There are only a few herbs that have been clinically trialled for IBS.
Peppermint oil
Peppermint oil is known to have anti-spasmodic properties.38 A 1998 meta-analysis reviewed the use of peppermint oil for IBS but only 5 double-blind, randomised controlled trials (RCTs) were suitable for assessment.39 Collectively the studies indicated that peppermint oil could be efficacious for symptom relief in IBS, however, in view of the methodological flaws associated with most studies, no definitive conclusions on efficacy were possible.
In a more recent review40 of 4 of the 5 trials published and reported earlier by Pittler and Ernst there was sufficiently comparable methodologies to attempt a meta-analysis.41 The result of this analysis modestly favoured peppermint oil over placebo (odds ratio [OR], 2.70; 95% confidence interval [CI], 1.56–4.76). This was consistent with the earlier analysis.37 However, this latter analysis showed significant heterogeneity, which limited interpretability (χ2 = 20.81; P<.001).

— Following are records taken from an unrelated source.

(* ===== verification/Cmac.v ===== *)
(** * The function the circuit computes ([aesCMACSource] in [mpc/circuit.go])

    The program text that is handed to the circuit compiler, translated, and its
    specification: AES-CMAC (RFC 4493) of the XOR of the two parties' data
    shares under the XOR of their key shares. *)

From S2P Require Import Prelude Bytes Label Crypto Circuit Oprf.

(** ** The circuit source *)

(** The loop of [leftShift], from byte 15 down to byte 0: [l] is what is left to
    read, last byte first. *)
Fixpoint leftShift_loop (l : bytes) (carry : Z) : bytes :=
  match l with
  | [] => []
  | b :: l => Z.lor (u8 (Z.shiftl b 1)) carry :: leftShift_loop l (Z.shiftr b 7)
  end.

Definition leftShift (L : bytes) : bytes :=
  let result := reverse (leftShift_loop (reverse L) 0) in
  let mask := u8 (0 - Z.shiftr (nth 0 L 0) 7) in
  <[15%nat := Z.lxor (nth 15 result 0) (Z.land mask 135)]> result.

Definition cmac_main `{BlockCipher} (gInput eInput : bytes) : bytes :=
  let key := xor_bytes (slice gInput 64 80) (slice eInput 64 80) in
  let data := xor_bytes (slice gInput 0 64) (slice eInput 0 64) in
  let L := aes_encrypt key (zeros 16) in
  let K1 := leftShift L in
  let M1 := slice data 0 16 in
  let M2 := slice data 16 32 in
  let M3 := slice data 32 48 in
  let M4 := xor_bytes (slice data 48 64) K1 in
  let C := aes_encrypt key M1 in
  let C := aes_encrypt key (xor_bytes C M2) in
  let C := aes_encrypt key (xor_bytes C M3) in
  aes_encrypt key (xor_bytes C M4).

(** ** RFC 4493 *)

(** Doubling in GF(2^128), on the block as a big-endian integer. *)
Definition dbl (x : Z) : Z :=
  let y := (2 * x) mod 2 ^ 128 in
  if Z.testbit x 127 then Z.lxor y 135 else y.

Definition rfc4493_cmac `{BlockCipher} (key M : bytes) : bytes :=
  let L := be_get (aes_encrypt key (zeros 16)) in
  let K1 := be_put 16 (dbl L) in
  let K2 := be_put 16 (dbl (dbl L)) in
  let len := length M in
  let n := Nat.max 1 ((len + 15) / 16) in
  let complete := (0 <? len)%nat && (len mod 16 =? 0)%nat in
  let rest := drop (16 * (n - 1)) M in
  let M_last :=
    if complete then xor_bytes rest K1
    else xor_bytes (rest ++ [128] ++ zeros (15 - length rest)) K2 in
  let X := fold_left (fun X i => aes_encrypt key (xor_bytes X (slice M (16 * i) (16 * i + 16))))
             (seq 0 (n - 1)) (zeros 16) in
  aes_encrypt key (xor_bytes X M_last).

(** RFC 4493, section 4, examples 2 and 4. *)
Definition rfc_key : bytes :=
  [43; 126; 21; 22; 40; 174; 210; 166; 171; 247; 21; 136; 9; 207; 79; 60].

Definition rfc_msg : bytes :=
  [107; 193; 190; 226; 46; 64; 159; 150; 233; 61; 126; 17; 115; 147; 23; 42;
   174; 45; 138; 87; 30; 3; 172; 156; 158; 183; 111; 172; 69; 175; 142; 81;
   48; 200; 28; 70; 163; 92; 228; 17; 229; 251; 193; 25; 26; 10; 82; 239;
   246; 159; 36; 69; 223; 79; 155; 23; 173; 43; 65; 123; 230; 108; 55; 16].

Example rfc4493_example_2 :
  rfc4493_cmac rfc_key (take 16 rfc_msg) =
  [7; 10; 22; 180; 107; 77; 65; 68; 247; 155; 221; 157; 208; 74; 40; 124].
Proof. vm_compute. reflexivity. Qed.

Example rfc4493_example_4 :
  rfc4493_cmac rfc_key rfc_msg =
  [81; 240; 190; 191; 126; 59; 157; 146; 252; 73; 116; 23; 121; 54; 60; 254].
Proof. vm_compute. reflexivity. Qed.

(** ** [leftShift] is doubling *)

Lemma shl1_carry b c : is_byte b -> 0 <= c <= 1 ->
  Z.lor (u8 (Z.shiftl b 1)) c = (2 * b + c) mod 256 /\ Z.shiftr b 7 = (2 * b + c) / 256.
Proof.
  intros Hb Hc. unfold is_byte in Hb. unfold u8. rewrite Z.shiftl_mul_pow2, Z.shiftr_div_pow2 by lia.
  change (2 ^ 1) with 2. change (2 ^ 8) with 256. change (2 ^ 7) with 128.
  replace (b * 2 mod 256) with (2 * (b mod 128)) by (Z.to_euclidean_division_equations; lia).
  split; [|Z.to_euclidean_division_equations; lia].
  transitivity (2 * (b mod 128) + c); [|Z.to_euclidean_division_equations; lia].
  assert (c = 0 \/ c = 1) as [-> | ->] by lia; [by rewrite Z.lor_0_r, Z.add_0_r|].
  apply Z.bits_inj'. intros i Hi. rewrite Z.lor_spec.
  destruct (decide (i = 0)) as [->|Hi0]; [by rewrite Z.testbit_odd_0, orb_true_r|].
  replace i with (Z.succ (i - 1)) by lia.
  rewrite Z.testbit_odd_succ, Z.testbit_even_succ by lia.
  by rewrite (testbit_high 1 1), orb_false_r by lia.
Qed.

Lemma leftShift_loop_spec l c : is_bytes l -> 0 <= c <= 1 ->
  length (leftShift_loop l c) = length l /\ is_bytes (leftShift_loop l c) /\
  le_get (leftShift_loop l c) = (2 * le_get l + c) mod 256 ^ Z.of_nat (length l).
Proof.
  intros Hl. revert c. induction Hl as [|b l Hb Hl IH]; intros c Hc.
  { cbn. split_and!; [done|constructor|by rewrite Z.mod_1_r]. }
  destruct (shl1_carry b c Hb Hc) as [E1 E2]. cbn [leftShift_loop le_get length]. rewrite E1, E2.
  assert (Hc' : 0 <= (2 * b + c) / 256 <= 1)
    by (unfold is_byte in Hb; Z.to_euclidean_division_equations; lia).
  destruct (IH _ Hc') as (L & HB & ->).
  split_and!; [by rewrite L|constructor; [|done]|].
  { unfold is_byte. apply Z.mod_pos_bound. lia. }
  rewrite Nat2Z.inj_succ, Z.pow_succ_r by lia.
  rewrite Z.rem_mul_r by lia.
  replace (2 * (b + 256 * le_get l) + c) with ((2 * b + c) + (2 * le_get l) * 256) by lia.
  rewrite Z.mod_add, Z.div_add by lia. do 3 f_equal. lia.
Qed.

Lemma list_snoc_inv {A} n (l : list A) :
  length l = S n -> exists pre x, l = pre ++ [x] /\ length pre = n.
Proof.
  intros H. destruct l as [|x pre _] using rev_ind; [done|].
  exists pre, x. split; [done|]. rewrite length_app in H. cbn in H. lia.
Qed.

(** XOR into the low byte of a little-endian string. *)
Lemma le_get_xor_low b l m : is_byte b -> is_byte m ->
  le_get (Z.lxor b m :: l) = Z.lxor (le_get (b :: l)) m.
Proof.
  intros Hb Hm. cbn [le_get]. pose proof (lxor_bound 8 b m ltac:(lia) Hb Hm) as Hx.
  assert (E : forall x, is_byte x -> x + 256 * le_get l = Z.lxor (Z.shiftl (le_get l) 8) x).
  { intros x Hx'. rewrite <- Z.add_nocarry_lxor; [rewrite Z.shiftl_mul_pow2 by lia; lia|].
    apply Z.bits_inj'. intros i Hi. rewrite Z.land_spec, Z.bits_0.
    destruct (decide (i < 8)); [by rewrite Z.shiftl_spec_low|].
    by rewrite (testbit_high 8 x), andb_false_r by (done || lia). }
  rewrite !E by done. by rewrite Z.lxor_assoc.
Qed.

Lemma be_get_xor_last l b m : is_byte b -> is_byte m ->
  be_get (l ++ [Z.lxor b m]) = Z.lxor (be_get (l ++ [b])) m.
Proof.
  intros. unfold be_get. rewrite !reverse_app. cbn [reverse rev_append app].
  change (reverse [?x]) with [x]. cbn [app]. by apply le_get_xor_low.
Qed.

Lemma msb_testbit L : length L = 16%nat -> is_bytes L ->
  Z.testbit (be_get L) 127 = Z.testbit (nth 0 L 0) 7 /\ is_byte (nth 0 L 0).
Proof.
  intros HL HB. destruct L as [|b L]; [done|]. cbn [nth]. split; [|by inversion HB].
  unfold be_get. rewrite reverse_cons. rewrite le_get_testbit; [|rewrite <- reverse_cons; by apply Forall_reverse|lia].
  change (Z.to_nat (127 / 8)) with 15%nat. change (127 mod 8) with 7.
  injection HL as HL. by rewrite lookup_app_r, length_reverse, HL by (rewrite length_reverse; lia).
Qed.

Lemma msb_mask b : is_byte b ->
  Z.land (u8 (0 - Z.shiftr b 7)) 135 = if Z.testbit b 7 then 135 else 0.
Proof.
  intros Hb. unfold is_byte in Hb. rewrite Z.shiftr_div_pow2 by lia. change (2 ^ 7) with 128.
  assert (b / 128 = 0 \/ b / 128 = 1) as E by (Z.to_euclidean_division_equations; lia).
  assert (Z.testbit b 7 = negb (b / 128 =? 0)) as ->.
  { rewrite Z.testbit_odd, Z.shiftr_div_pow2 by lia. change (2 ^ 7) with 128. by destruct E as [-> | ->]. }
  by destruct E as [-> | ->].
Qed.

Lemma leftShift_spec L : length L = 16%nat -> is_bytes L ->
  leftShift L = be_put 16 (dbl (be_get L)).
Proof.
  intros HL HB. unfold leftShift.
  destruct (leftShift_loop_spec (reverse L) 0) as (L1 & B1 & E1); [by apply Forall_reverse|lia|].
  rewrite length_reverse, HL in L1. rewrite length_reverse, HL, Z.add_0_r in E1.
  set (out := reverse (leftShift_loop (reverse L) 0)).
  assert (Lo : length out = 16%nat) by (unfold out; by rewrite length_reverse).
  assert (Bo : is_bytes out) by (by apply Forall_reverse).
  assert (Eo : be_get out = (2 * be_get L) mod 2 ^ 128).
  { unfold out. unfold be_get at 1. by rewrite reverse_involutive, E1. }
  destruct (msb_testbit L HL HB) as [Hmsb Hb0]. rewrite (msb_mask _ Hb0).
  clearbody out. destruct (list_snoc_inv 15 out Lo) as (pre & b & -> & Lp).
  rewrite insert_app_r_alt, Lp, Nat.sub_diag by lia. cbn [insert list_insert].
  rewrite app_nth2, Lp, Nat.sub_diag by lia. cbn [nth].
  apply Forall_app in Bo as [Bp Bb]. inversion Bb as [|? ? Hbb _]; subst.
  set (m := if Z.testbit (nth 0 L 0) 7 then 135 else 0).
  assert (Hm : is_byte m) by (unfold m, is_byte; destruct (Z.testbit (nth 0 L 0) 7); lia).
  assert (E : be_get (pre ++ [Z.lxor b m]) = dbl (be_get L)).
  { rewrite be_get_xor_last, Eo by done. unfold dbl, m. rewrite Hmsb.
    destruct (Z.testbit (nth 0 L 0) 7); [done|apply Z.lxor_0_r]. }
  rewrite <- E, be_put_get; [done|rewrite length_app, Lp; done|].
  apply Forall_app. split; [done|]. constructor; [|constructor]. by apply (lxor_bound 8).
Qed.

(** ** The circuit source computes RFC 4493 *)

Lemma xor_zeros n l : length l = n -> xor_bytes (zeros n) l = l.
Proof.
  intros <-. unfold xor_bytes, zeros. induction l as [|b l IH]; [done|].
  cbn [length replicate zip_with]. by rewrite IH, Z.lxor_0_l.
Qed.

Lemma cmac_main_spec `{BlockCipher} gInput eInput :
  length gInput = 80%nat -> length eInput = 80%nat ->
  cmac_main gInput eInput =
  rfc4493_cmac (xor_bytes (slice gInput 64 80) (slice eInput 64 80))
               (xor_bytes (slice gInput 0 64) (slice eInput 0 64)).
Proof.
  intros Lg Le. unfold cmac_main, rfc4493_cmac.
  set (key := xor_bytes (slice gInput 64 80) _). set (data := xor_bytes (slice gInput 0 64) _).
  assert (Ld : length data = 64%nat)
    by (unfold data; rewrite length_xor_bytes, !length_slice by lia; done).
  rewrite Ld. change (Nat.max 1 ((64 + 15) / 16) - 1)%nat with 3%nat.
  change ((0 <? 64)%nat && (64 mod 16 =? 0)%nat) with true. cbv iota zeta.
  cbn [seq fold_left Nat.mul Nat.add].
  rewrite leftShift_spec by (apply aes_encrypt_length || apply aes_encrypt_bytes).
  rewrite (xor_zeros 16) by (rewrite length_slice; lia).
  replace (slice data 48 64) with (drop 48 data); [done|].
  unfold slice. by rewrite take_ge by (rewrite length_drop, Ld; lia).
Qed.

Lemma cmac_main_bytes `{BlockCipher} g e : is_bytes (cmac_main g e) /\ length (cmac_main g e) = 16%nat.
Proof. split; [apply aes_encrypt_bytes|apply aes_encrypt_length]. Qed.

(** ** The protocol computes the CMAC of the shared secret inputs *)

(** What the compiler is relied on for: the gates it returns compute the
    program text it was given. *)
Definition compiles_source `{BlockCipher} (e : engine) : Prop :=
  forall g x, length g = 80%nat -> is_bytes g -> length x = 80%nat -> is_bytes x ->
    plain_outputs e (bytesToBits g ++ bytesToBits x) = bytesToBits (cmac_main g x).

Lemma run_oprf_is_cmac `{BlockCipher} compiled c e rs gIn eIn sots rots start pool epool :
  compiled = Ok c -> newEngine (Some c) = Ok e -> engine_ok e = true -> compiles_source e ->
  pool_ok e pool -> epool_ok e epool ->
  is_bytes rs -> (24 + random_size <= length rs)%nat ->
  length gIn = 80%nat -> is_bytes gIn -> length eIn = 80%nat -> is_bytes eIn ->
  length sots = InputBits -> validateSenderOTIndices sots start = Ok () -> correlated sots rots ->
  let tag := rfc4493_cmac (xor_bytes (slice gIn 64 80) (slice eIn 64 80))
                          (xor_bytes (slice gIn 0 64) (slice eIn 0 64)) in
  run_oprf compiled rs gIn eIn sots rots start pool epool = Ok (tag, tag).
Proof.
  intros Hcomp Hnew Hok Hsrc Hp Hep Hrs Lrs Lg Bg Le Be Ls Hval Hc tag.
  destruct (run_oprf_correct compiled c e rs gIn eIn sots rots start pool epool)
    as (cmac & -> & Hbits & Hb & Hl); [done..|].
  rewrite Hsrc in Hbits by done. destruct (cmac_main_bytes gIn eIn) as [Hb' Hl'].
  apply bytesToBits_inj in Hbits as ->; [|done..].
  unfold tag. by rewrite cmac_main_spec.
Qed.

(** ** The circuit computes AES-CMAC of the shared secrets *)

(** when the compiled gates compute the program text they were compiled
    from, the circuit's output bits are the bytes of AES-CMAC (RFC 4493) of the
    64-byte message [gData xor eData] under the key [gKey xor eKey]; the subkey
    of the text is doubling in GF(2^128). *)
Theorem circuit_output_is_cmac `{BlockCipher} e gData gKey eData eKey :
  compiles_source e ->
  length gData = 64%nat -> length gKey = 16%nat -> length eData = 64%nat -> length eKey = 16%nat ->
  is_bytes (gData ++ gKey) -> is_bytes (eData ++ eKey) ->
  bitsToBytes (plain_outputs e (bytesToBits (gData ++ gKey) ++ bytesToBits (eData ++ eKey))) 16 =
  Ok (rfc4493_cmac (xor_bytes gKey eKey) (xor_bytes gData eData)).
Proof.
  intros Hsrc L1 L2 L3 L4 Bg Be.
  assert (Lg : length (gData ++ gKey) = 80%nat) by (rewrite length_app, L1, L2; reflexivity).
  assert (Le : length (eData ++ eKey) = 80%nat) by (rewrite length_app, L3, L4; reflexivity).
  rewrite Hsrc by done. destruct (cmac_main_bytes (gData ++ gKey) (eData ++ eKey)) as [Hb Hl].
  rewrite <- Hl at 1. rewrite bitsToBytes_bytesToBits, cmac_main_spec by done.
  assert (Hslice : forall d k : bytes, length d = 64%nat -> length k = 16%nat ->
            slice (d ++ k) 0 64 = d /\ slice (d ++ k) 64 80 = k).
  { intros d k Ld Lk. split; [by apply slice_app_hit|]. rewrite slice_app_skip, Ld by lia. by apply slice_all. }
  destruct (Hslice gData gKey) as [-> ->]; [done..|]. by destruct (Hslice eData eKey) as [-> ->].
Qed.

(** The constant cipher is computed by the circuit that outputs zeros. *)
Lemma xor_loop_id gs bs :
  Forall (fun g => op g = opXOR /\ in0 g = in1 g /\ bs !! Z.to_nat (out g) = Some false) gs ->
  plain_loop gs bs = bs.
Proof.
  unfold plain_loop. induction 1 as [|g gs (Ho & Ei & Hb) H IH]; [done|]. cbn [fold_left].
  assert (plain_gate bs g = bs) as ->; [|done].
  unfold plain_gate. rewrite Ho, Ei, xorb_nilpotent. by apply list_insert_id.
Qed.

Lemma xor_engine_source : @compiles_source const_cipher xor_engine.
Proof.
  intros g x Lg Bg Lx Bx. unfold plain_outputs.
  set (ins := bytesToBits g ++ bytesToBits x).
  assert (Li : length ins = (2 * InputBits)%nat)
    by (unfold ins; rewrite length_app, !length_bytesToBits, Lg, Lx; reflexivity).
  rewrite xor_loop_id.
  - change (Z.to_nat (numWires xor_engine) - OutputBits)%nat with (2 * InputBits)%nat.
    rewrite <- Li, drop_app_length, Li. reflexivity.
  - cbn [xor_engine gates]. apply Forall_map, Forall_forall. intros i [Hi1 Hi2]%elem_of_seqZ.
    unfold compose. cbn [op in0 in1 out]. split_and!; [done..|].
    rewrite lookup_app_r by (rewrite Li; unfold InputBits; lia).
    apply lookup_replicate_2. rewrite Li. cbn [numWires xor_engine]. unfold InputBits. lia.
Qed.

Lemma circuit_output_is_cmac_witness :
  bitsToBytes (plain_outputs xor_engine
    (bytesToBits (replicate 64 1 ++ replicate 16 2) ++ bytesToBits (replicate 64 3 ++ replicate 16 4))) 16 =
  Ok (@rfc4493_cmac const_cipher (xor_bytes (replicate 16 2) (replicate 16 4))
        (xor_bytes (replicate 64 1) (replicate 64 3))).
Proof.
  apply (@circuit_output_is_cmac const_cipher xor_engine (replicate 64 1) (replicate 16 2)
           (replicate 64 3) (replicate 16 4)).
  - exact xor_engine_source.
  - reflexivity.
  - reflexivity.
  - reflexivity.
  - reflexivity.
  - apply Forall_app; split; apply Forall_replicate; unfold is_byte; lia.
  - apply Forall_app; split; apply Forall_replicate; unfold is_byte; lia.
Defined.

Recent studies have used enteric-coated peppermint oil capsules. Not included in the meta-analysis, was a randomised, double-blind controlled trial of 42 children (mean age of 12 years) with IBS that were supplemented with enteric-coated peppermint oil capsules or placebo.42 After 2 weeks, 76% of the children receiving peppermint oil had reduced symptoms of IBS and resolution of abdominal pain compared with 19% improvement in the placebo group. In a randomised study performed on a Taiwanese population consisting of 66 men and 44 women (aged 18–70 years) with symptoms of IBS, it was reported that peppermint oil was superior to placebo in improving symptoms after 1 month of therapy.42
Peppermint oil appears to be relatively safe,43 however, side-effects such as heartburn and peri-anal burning/itch have been documented in the literature.